== PROVIDED MATERIAL

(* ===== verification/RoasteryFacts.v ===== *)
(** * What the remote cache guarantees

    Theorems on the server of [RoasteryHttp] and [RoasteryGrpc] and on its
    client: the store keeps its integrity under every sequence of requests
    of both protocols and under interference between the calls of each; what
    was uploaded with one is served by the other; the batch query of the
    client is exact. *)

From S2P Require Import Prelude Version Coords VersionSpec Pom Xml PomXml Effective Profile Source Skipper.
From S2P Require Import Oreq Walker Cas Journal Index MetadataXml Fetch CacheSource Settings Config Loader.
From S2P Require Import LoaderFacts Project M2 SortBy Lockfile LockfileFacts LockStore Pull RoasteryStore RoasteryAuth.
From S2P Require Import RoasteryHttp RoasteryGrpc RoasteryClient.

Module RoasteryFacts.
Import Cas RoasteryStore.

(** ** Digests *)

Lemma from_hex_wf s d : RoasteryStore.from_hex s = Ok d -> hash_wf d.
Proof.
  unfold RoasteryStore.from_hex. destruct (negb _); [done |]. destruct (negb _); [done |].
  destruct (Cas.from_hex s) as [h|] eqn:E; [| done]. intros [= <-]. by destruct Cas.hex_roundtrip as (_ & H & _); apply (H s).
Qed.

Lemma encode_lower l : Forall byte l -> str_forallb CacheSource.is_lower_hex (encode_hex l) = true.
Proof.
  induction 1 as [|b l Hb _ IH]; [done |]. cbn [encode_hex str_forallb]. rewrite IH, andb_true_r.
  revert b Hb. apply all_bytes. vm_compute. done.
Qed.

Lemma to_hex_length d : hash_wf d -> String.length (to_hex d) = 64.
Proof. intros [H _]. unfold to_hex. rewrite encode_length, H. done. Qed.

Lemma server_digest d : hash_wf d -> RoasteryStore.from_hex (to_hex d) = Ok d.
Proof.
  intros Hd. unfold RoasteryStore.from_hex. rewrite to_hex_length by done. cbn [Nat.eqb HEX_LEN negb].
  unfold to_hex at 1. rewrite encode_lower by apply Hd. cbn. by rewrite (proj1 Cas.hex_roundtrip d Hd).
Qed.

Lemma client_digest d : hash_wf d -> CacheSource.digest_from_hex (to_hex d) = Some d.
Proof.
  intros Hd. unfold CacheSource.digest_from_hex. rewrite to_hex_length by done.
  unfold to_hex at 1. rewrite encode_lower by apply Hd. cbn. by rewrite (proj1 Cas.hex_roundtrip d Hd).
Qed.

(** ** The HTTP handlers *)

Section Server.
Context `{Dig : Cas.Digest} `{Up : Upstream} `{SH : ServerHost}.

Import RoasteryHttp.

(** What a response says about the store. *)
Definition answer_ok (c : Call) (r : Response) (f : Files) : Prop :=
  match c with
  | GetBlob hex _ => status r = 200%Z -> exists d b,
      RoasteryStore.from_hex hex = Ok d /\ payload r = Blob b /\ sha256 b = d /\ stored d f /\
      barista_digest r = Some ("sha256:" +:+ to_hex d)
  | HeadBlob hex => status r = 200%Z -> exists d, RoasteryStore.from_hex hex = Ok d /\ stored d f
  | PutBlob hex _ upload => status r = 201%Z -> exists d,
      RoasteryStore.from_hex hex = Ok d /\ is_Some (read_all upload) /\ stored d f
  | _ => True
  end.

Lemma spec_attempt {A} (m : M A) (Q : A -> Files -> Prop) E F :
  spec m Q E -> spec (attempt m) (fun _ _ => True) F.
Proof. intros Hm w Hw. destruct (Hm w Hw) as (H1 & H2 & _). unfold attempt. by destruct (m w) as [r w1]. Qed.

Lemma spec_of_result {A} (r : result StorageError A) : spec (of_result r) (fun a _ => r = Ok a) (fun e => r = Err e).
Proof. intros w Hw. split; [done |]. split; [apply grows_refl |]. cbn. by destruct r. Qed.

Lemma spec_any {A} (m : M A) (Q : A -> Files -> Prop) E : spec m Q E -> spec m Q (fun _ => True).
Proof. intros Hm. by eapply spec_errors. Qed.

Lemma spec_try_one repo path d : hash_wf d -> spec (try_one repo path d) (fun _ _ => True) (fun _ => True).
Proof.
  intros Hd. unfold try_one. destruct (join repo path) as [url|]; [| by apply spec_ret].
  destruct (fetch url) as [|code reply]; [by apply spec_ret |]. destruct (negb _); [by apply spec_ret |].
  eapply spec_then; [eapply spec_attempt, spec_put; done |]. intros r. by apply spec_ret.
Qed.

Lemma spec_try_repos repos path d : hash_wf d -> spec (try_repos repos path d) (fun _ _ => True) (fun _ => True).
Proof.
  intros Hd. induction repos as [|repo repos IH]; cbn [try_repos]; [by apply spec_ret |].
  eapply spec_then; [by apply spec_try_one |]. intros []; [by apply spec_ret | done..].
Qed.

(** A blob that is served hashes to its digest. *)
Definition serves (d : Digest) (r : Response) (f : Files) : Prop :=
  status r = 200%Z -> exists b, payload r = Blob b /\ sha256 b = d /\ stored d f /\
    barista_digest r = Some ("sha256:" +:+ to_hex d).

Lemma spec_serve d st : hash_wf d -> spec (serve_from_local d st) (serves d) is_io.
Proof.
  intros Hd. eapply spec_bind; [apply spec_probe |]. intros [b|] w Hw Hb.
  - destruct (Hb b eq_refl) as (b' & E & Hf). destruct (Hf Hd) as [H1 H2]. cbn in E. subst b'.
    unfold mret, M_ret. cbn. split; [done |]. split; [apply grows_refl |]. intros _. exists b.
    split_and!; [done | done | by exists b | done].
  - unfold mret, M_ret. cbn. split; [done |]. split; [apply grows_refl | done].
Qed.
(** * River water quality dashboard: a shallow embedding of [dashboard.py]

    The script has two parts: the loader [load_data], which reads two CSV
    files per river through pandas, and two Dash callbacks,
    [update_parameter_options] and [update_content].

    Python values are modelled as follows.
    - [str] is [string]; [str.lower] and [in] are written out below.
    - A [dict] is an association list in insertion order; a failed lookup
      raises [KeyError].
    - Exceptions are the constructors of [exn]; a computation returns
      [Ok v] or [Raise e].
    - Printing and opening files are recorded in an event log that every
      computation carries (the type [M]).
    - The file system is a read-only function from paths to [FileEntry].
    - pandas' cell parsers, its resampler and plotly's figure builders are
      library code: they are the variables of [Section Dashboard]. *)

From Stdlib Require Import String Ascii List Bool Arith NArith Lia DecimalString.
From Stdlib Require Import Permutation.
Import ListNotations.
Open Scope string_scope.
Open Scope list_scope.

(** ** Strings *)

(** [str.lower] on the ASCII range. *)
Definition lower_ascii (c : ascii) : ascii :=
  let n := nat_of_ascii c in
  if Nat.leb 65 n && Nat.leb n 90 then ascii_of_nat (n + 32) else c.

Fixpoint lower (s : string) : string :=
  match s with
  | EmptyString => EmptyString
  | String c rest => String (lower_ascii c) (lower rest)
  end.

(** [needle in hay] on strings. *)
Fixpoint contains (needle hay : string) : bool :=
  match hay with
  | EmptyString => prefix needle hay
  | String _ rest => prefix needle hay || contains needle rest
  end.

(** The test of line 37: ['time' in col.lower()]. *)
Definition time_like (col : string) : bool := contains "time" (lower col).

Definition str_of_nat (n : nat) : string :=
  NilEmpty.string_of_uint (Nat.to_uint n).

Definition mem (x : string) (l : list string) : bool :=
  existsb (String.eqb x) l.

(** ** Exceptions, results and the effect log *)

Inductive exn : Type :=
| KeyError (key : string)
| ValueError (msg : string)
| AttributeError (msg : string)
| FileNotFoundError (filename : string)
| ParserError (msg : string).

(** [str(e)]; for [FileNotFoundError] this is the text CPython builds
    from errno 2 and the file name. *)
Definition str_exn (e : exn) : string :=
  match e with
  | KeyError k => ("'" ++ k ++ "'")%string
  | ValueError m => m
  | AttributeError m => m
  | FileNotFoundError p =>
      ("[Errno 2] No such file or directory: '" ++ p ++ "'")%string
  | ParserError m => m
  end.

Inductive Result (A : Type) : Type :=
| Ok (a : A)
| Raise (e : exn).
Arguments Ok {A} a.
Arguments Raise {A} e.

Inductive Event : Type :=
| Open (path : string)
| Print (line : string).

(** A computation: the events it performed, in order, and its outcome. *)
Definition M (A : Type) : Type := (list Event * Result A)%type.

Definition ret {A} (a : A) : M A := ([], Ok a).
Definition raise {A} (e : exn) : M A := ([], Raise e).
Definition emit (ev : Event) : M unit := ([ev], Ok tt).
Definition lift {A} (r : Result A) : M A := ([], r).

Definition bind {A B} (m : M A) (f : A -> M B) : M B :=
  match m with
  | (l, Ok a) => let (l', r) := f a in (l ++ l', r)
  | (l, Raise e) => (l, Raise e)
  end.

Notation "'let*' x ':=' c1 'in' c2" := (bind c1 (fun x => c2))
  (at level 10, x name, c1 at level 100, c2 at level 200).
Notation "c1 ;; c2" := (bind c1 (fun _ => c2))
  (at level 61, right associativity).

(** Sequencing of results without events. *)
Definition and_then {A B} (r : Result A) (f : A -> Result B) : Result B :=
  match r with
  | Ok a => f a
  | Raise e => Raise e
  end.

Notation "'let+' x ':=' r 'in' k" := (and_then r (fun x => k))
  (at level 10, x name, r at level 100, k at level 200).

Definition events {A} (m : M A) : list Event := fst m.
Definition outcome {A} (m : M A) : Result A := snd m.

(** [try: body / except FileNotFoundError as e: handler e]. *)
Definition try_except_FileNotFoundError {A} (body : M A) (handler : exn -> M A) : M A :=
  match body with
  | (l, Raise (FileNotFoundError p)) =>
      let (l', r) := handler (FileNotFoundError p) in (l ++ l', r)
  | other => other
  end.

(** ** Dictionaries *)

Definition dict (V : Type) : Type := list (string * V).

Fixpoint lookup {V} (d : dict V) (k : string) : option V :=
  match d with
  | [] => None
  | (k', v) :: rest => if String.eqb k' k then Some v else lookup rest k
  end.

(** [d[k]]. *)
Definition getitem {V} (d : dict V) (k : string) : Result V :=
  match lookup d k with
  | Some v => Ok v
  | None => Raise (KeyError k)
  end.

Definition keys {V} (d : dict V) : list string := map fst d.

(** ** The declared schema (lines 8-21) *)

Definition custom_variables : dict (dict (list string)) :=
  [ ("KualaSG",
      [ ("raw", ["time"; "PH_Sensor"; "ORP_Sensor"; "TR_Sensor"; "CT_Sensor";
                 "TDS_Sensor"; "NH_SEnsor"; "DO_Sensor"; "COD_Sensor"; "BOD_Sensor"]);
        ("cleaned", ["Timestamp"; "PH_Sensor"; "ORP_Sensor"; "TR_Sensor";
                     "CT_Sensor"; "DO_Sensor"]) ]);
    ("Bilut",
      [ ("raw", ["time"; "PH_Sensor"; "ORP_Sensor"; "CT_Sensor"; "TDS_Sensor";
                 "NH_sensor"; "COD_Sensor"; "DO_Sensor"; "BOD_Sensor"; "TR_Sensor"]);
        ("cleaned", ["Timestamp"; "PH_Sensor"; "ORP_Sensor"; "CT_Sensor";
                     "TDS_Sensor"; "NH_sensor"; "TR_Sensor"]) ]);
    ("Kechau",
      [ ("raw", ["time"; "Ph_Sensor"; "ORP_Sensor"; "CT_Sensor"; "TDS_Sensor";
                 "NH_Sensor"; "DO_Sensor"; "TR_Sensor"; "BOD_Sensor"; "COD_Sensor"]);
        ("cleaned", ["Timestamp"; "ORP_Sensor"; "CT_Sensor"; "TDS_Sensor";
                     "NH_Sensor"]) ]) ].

====
== PROVIDED MATERIAL

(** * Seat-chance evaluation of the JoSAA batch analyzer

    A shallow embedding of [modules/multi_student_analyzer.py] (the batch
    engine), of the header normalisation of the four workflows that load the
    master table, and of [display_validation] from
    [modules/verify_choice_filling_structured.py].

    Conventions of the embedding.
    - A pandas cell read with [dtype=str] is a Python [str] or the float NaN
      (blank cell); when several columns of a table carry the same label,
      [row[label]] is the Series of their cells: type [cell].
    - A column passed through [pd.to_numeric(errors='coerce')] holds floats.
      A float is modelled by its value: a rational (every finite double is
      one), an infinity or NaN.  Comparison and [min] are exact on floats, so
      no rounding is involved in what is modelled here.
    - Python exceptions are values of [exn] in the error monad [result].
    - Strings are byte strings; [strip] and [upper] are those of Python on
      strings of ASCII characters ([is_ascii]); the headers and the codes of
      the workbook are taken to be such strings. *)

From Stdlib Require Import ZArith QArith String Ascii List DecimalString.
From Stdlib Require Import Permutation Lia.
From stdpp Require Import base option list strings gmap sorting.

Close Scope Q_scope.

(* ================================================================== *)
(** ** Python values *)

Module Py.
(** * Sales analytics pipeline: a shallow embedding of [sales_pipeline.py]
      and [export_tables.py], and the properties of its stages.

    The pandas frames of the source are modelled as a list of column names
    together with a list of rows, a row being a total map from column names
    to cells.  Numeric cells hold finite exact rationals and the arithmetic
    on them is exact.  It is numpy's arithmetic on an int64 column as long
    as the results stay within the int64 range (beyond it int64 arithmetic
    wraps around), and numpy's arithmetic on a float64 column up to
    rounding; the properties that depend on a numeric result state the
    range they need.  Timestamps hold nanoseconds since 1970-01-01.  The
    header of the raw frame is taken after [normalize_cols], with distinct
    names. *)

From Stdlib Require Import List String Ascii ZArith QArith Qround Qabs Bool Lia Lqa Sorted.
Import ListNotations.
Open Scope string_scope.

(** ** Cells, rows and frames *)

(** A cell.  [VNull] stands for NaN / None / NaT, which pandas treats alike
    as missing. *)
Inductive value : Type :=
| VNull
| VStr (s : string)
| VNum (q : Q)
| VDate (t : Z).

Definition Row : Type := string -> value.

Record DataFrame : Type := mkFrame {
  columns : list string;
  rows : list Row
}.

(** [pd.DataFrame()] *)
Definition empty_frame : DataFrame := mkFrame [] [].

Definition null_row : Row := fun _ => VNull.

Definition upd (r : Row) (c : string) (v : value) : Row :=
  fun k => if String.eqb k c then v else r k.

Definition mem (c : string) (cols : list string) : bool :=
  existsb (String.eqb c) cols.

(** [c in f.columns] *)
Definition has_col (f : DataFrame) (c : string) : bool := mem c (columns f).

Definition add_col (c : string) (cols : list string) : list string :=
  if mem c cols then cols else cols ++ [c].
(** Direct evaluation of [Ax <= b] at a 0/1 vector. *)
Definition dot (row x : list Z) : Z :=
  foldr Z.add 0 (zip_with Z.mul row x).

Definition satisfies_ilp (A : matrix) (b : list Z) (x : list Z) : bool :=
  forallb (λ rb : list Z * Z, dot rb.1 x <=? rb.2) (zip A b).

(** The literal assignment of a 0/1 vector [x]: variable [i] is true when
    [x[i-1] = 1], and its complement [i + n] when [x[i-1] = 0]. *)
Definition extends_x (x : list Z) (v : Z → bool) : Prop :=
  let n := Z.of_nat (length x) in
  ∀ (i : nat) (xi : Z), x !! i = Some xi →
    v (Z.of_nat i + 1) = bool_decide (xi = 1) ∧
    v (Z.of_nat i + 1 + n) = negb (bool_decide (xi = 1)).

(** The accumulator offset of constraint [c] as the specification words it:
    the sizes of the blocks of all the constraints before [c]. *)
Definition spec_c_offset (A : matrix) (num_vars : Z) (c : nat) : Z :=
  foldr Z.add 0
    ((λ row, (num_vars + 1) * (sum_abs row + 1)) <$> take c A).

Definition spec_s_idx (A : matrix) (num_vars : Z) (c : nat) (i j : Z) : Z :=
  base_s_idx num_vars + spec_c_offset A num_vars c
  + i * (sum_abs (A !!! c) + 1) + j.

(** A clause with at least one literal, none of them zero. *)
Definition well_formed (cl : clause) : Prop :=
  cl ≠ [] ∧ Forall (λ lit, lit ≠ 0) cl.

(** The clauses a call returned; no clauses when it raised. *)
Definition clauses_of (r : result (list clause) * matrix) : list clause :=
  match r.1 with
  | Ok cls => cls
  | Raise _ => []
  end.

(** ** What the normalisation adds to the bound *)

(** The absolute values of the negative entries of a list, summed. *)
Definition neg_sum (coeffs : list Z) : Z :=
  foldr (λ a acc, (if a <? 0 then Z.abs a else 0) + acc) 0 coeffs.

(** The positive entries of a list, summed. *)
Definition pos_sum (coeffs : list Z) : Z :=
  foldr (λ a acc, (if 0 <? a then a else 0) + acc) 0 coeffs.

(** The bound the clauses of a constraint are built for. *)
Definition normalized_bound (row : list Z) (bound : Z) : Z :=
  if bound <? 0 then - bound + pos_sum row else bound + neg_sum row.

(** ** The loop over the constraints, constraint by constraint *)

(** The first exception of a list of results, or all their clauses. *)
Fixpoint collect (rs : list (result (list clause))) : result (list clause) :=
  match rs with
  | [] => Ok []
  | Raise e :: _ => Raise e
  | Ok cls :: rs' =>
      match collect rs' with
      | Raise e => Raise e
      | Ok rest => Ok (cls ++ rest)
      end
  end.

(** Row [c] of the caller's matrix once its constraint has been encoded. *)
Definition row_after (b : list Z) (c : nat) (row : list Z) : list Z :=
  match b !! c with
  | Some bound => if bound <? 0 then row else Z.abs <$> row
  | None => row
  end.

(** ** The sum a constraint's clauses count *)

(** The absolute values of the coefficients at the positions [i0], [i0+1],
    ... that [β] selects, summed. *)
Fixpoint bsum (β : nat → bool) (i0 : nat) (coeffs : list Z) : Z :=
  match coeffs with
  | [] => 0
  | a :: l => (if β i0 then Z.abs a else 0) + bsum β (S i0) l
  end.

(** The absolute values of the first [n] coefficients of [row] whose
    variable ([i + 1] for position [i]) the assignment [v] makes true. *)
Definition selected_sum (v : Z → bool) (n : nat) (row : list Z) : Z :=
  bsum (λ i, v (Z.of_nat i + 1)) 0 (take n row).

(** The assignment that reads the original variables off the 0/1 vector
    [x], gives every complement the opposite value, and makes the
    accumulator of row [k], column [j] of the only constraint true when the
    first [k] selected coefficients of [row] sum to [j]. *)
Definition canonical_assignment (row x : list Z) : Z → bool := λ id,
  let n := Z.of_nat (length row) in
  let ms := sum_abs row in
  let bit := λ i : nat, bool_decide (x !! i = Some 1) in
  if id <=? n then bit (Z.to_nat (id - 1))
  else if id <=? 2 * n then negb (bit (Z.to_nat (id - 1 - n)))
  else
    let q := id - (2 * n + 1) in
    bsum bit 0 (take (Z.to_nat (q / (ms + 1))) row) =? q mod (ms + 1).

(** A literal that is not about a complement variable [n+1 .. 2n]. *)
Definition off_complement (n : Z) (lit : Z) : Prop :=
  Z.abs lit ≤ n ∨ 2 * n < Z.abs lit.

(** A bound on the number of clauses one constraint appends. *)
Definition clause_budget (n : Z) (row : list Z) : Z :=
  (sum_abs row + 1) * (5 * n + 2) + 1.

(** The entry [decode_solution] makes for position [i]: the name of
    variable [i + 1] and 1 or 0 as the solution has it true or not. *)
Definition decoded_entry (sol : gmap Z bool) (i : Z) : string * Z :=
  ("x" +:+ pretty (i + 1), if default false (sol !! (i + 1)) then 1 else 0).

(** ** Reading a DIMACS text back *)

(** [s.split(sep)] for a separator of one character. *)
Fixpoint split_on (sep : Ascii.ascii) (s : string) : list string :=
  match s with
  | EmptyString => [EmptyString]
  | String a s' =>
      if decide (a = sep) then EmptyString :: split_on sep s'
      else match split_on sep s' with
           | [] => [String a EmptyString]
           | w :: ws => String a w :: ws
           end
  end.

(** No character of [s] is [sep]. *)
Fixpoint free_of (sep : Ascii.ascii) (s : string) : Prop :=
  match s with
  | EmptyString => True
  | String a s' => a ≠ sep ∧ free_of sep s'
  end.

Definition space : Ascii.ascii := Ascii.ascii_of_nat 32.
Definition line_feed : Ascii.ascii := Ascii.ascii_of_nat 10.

====

ASSIGNMENT: Look back at the data above. Transcribe exactly the lines starting at the line that contains "Definition selected_sum (v" and ending at the line that contains "else if id <=?".

TASK RESPONSE:
Definition selected_sum (v : Z → bool) (n : nat) (row : list Z) : Z :=
  bsum (λ i, v (Z.of_nat i + 1)) 0 (take n row).

(** The assignment that reads the original variables off the 0/1 vector
    [x], gives every complement the opposite value, and makes the
    accumulator of row [k], column [j] of the only constraint true when the
    first [k] selected coefficients of [row] sum to [j]. *)
Definition canonical_assignment (row x : list Z) : Z → bool := λ id,
  let n := Z.of_nat (length row) in
  let ms := sum_abs row in
  let bit := λ i : nat, bool_decide (x !! i = Some 1) in
  if id <=? n then bit (Z.to_nat (id - 1))
  else if id <=? 2 * n then negb (bit (Z.to_nat (id - 1 - n)))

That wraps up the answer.